The children make concept drawings to express what they have understood from the stories and songs. Mathematical activities like counting, sorting, classifying, measuring, measured drawings, scaled drawings and geometrical drawings like the traditional Rangolies are all used to include mathematics in the class activities. Discussions, walks, observations and questions are a part of everyday classes. Children are guided to speak about what they know about the element or the concept and then the teacher helps them to build on their existing knowledge of the same.

Learning by doing

The children are divided in to groups. On an empty plot of land they decide and mark the part they want to grow plants in. They measure the plot and draw it to scale. They design the rows and decide what they want to plant. They calculate the quantity of seed they will need. They mulch, water and watch their plants grow. They measure the rate of growth, count the number of flowers and compare with the number of fruits.
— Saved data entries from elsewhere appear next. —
(** * ContractService (src/services/contract.service.ts)

    A shallow embedding of the contract service of evm-source-verification:
    the path matcher [match_], the directory and file name helpers, and the
    store operations, together with the parts of the JavaScript platform they
    call (the regular expression matcher, [parseInt], [path.join], the
    [node:fs] calls).

    Conventions of the embedding.
    - A JavaScript string is a [string]: a sequence of 8-bit character codes.
      Code units above 255 are outside the embedding; of the four line
      terminators that [.] refuses, the two below 256 (LF and CR) are
      present.
    - A synchronous call that can throw, and a promise that can reject, both
      produce a [Completion].
    - The asynchronous store operations pass the file store explicitly.
    - [match] compiles a pattern whose source holds the directory name of
      the service.  The embedding reads a directory name made of pattern
      characters, [.] and [|]; for any other directory name [match_] gives
      the marker [PatternNotEmbedded] and nothing is stated.
    - A chain id is a Number in the source; [ContractIdentity.chainId] is a
      non-negative integer, and [Number_toString] is the [toString] of the
      Number for the integers below 2^53 only. *)

From Stdlib Require Import Ascii String NArith Lia.
From stdpp Require Import base option list gmap strings pretty.

Local Open Scope N_scope.
Local Open Scope nat_scope.

(** ** Completions *)

Inductive Error :=
| ENOENT        (* node:fs, no such file or directory *)
| ENOTDIR       (* node:fs, a component of the path is not a directory *)
| EISDIR        (* node:fs, readFile of a directory *)
| SyntaxError   (* JSON.parse of a text that is not JSON *)
| TypeError     (* property access on undefined *)
| WriteError    (* the store refused a write *)
| PatternNotEmbedded.
                (* no error of the platform: the pattern source is outside
                   the part of the pattern language that the embedding
                   reads *)

Inductive Completion (A : Type) :=
| Normal (a : A)
| Throw (e : Error).
Arguments Normal {A} a.
Arguments Throw {A} e.

(** ** Strings *)

Module Str.

Fixpoint startsWith (s p : string) {struct p} : bool :=
  match p with
  | EmptyString => true
  | String c p' =>
      match s with
      | EmptyString => false
      | String d s' => Ascii.eqb d c && startsWith s' p'
      end
  end.

(** [stripPrefix p s] is what follows [p] in [s], when [s] starts with [p]. *)
Fixpoint stripPrefix (p s : string) {struct p} : option string :=
  match p with
  | EmptyString => Some s
  | String c p' =>
      match s with
      | EmptyString => None
      | String d s' => if Ascii.eqb d c then stripPrefix p' s' else None
      end
  end.

Fixpoint forallb (f : ascii → bool) (s : string) : bool :=
  match s with
  | EmptyString => true
  | String c s' => f c && forallb f s'
  end.

(** The longest prefix of [s] whose characters all satisfy [f]. *)
Fixpoint takeWhile (f : ascii → bool) (s : string) : string :=
  match s with
  | EmptyString => EmptyString
  | String c s' => if f c then String c (takeWhile f s') else EmptyString
  end.

Fixpoint dropWhile (f : ascii → bool) (s : string) : string :=
  match s with
  | EmptyString => EmptyString
  | String c s' => if f c then dropWhile f s' else s
  end.

Fixpoint take (n : nat) (s : string) : string :=
  match n, s with
  | S n', String c s' => String c (take n' s')
  | _, _ => EmptyString
  end.

Fixpoint drop (n : nat) (s : string) : string :=
  match n, s with
  | S n', String _ s' => drop n' s'
  | _, _ => s
  end.

Fixpoint map (f : ascii → ascii) (s : string) : string :=
  match s with
  | EmptyString => EmptyString
  | String c s' => String (f c) (map f s')
  end.

(** [toLowerCase] on the letters A to Z. *)
Definition toLowerCase (s : string) : string :=
  map (λ c,
         let n := N_of_ascii c in
         if (65 <=? n)%N && (n <=? 90)%N then ascii_of_N (n + 32) else c) s.

End Str.

(** ** Numbers

    [parseInt] returns a Number, an IEEE 754 binary64 value.  The values it
    can return on an unsigned text are the non-negative integers that
    binary64 represents, [Infinity] and [NaN]. *)

Inductive Number :=
| Finite (n : N)
| Infinity
| NaN.

Global Instance Number_eq_dec : EqDecision Number.
Proof. solve_decision. Defined.

Global Instance Number_countable : Countable Number.
Proof.
  refine (inj_countable'
    (λ x, match x with Finite n => inl n | Infinity => inr true | NaN => inr false end)
    (λ y, match y with inl n => Finite n | inr true => Infinity | inr false => NaN end)
    _).
  by intros [].
Defined.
They observe and sketch the plant parts and the insects and birds that visit. Finally they compute the time they spent gardening and the quantity of vegetables they could harvest and make a cost analysis of their activity. They also learn to make natural pest control extracts and vermicomposting.

This type of knowledge synthesizing process we believe will empower the child and make him/her feel that their methods of learning which helped them acquire so much knowledge till they got to school is a valid method.

This approach has two main aims: firstly, to make the experiences that students have at the school relevant to the students’ lives, and to rural livelihoods in general. Secondly, the teaching methods should give value to the children’s own knowledge.

Children already have a lot of experience of the elements that they have gathered while helping out at home farming. This knowledge of theirs is generally brushed aside as useless. By celebrating and using the knowledge that children have about the environment, and by presenting farming as a positive choice socially, the children from our school will have a more balanced perspective.

We do hope that the fact that they have had so much time to dwell on it will help them resist the parental and peer pressure to make money the sole object of their work. And maybe a few years down the line they will find ways of living a simple, dignified, economically satisfying and fruitful life based on farming and the values they have imbibed from our school.

Meenakshi
Puvidham Learning Centre, Nagarkudal Village, via Indur, Pennagaram Taluk, Dharmapuri District, Tamil Nadu.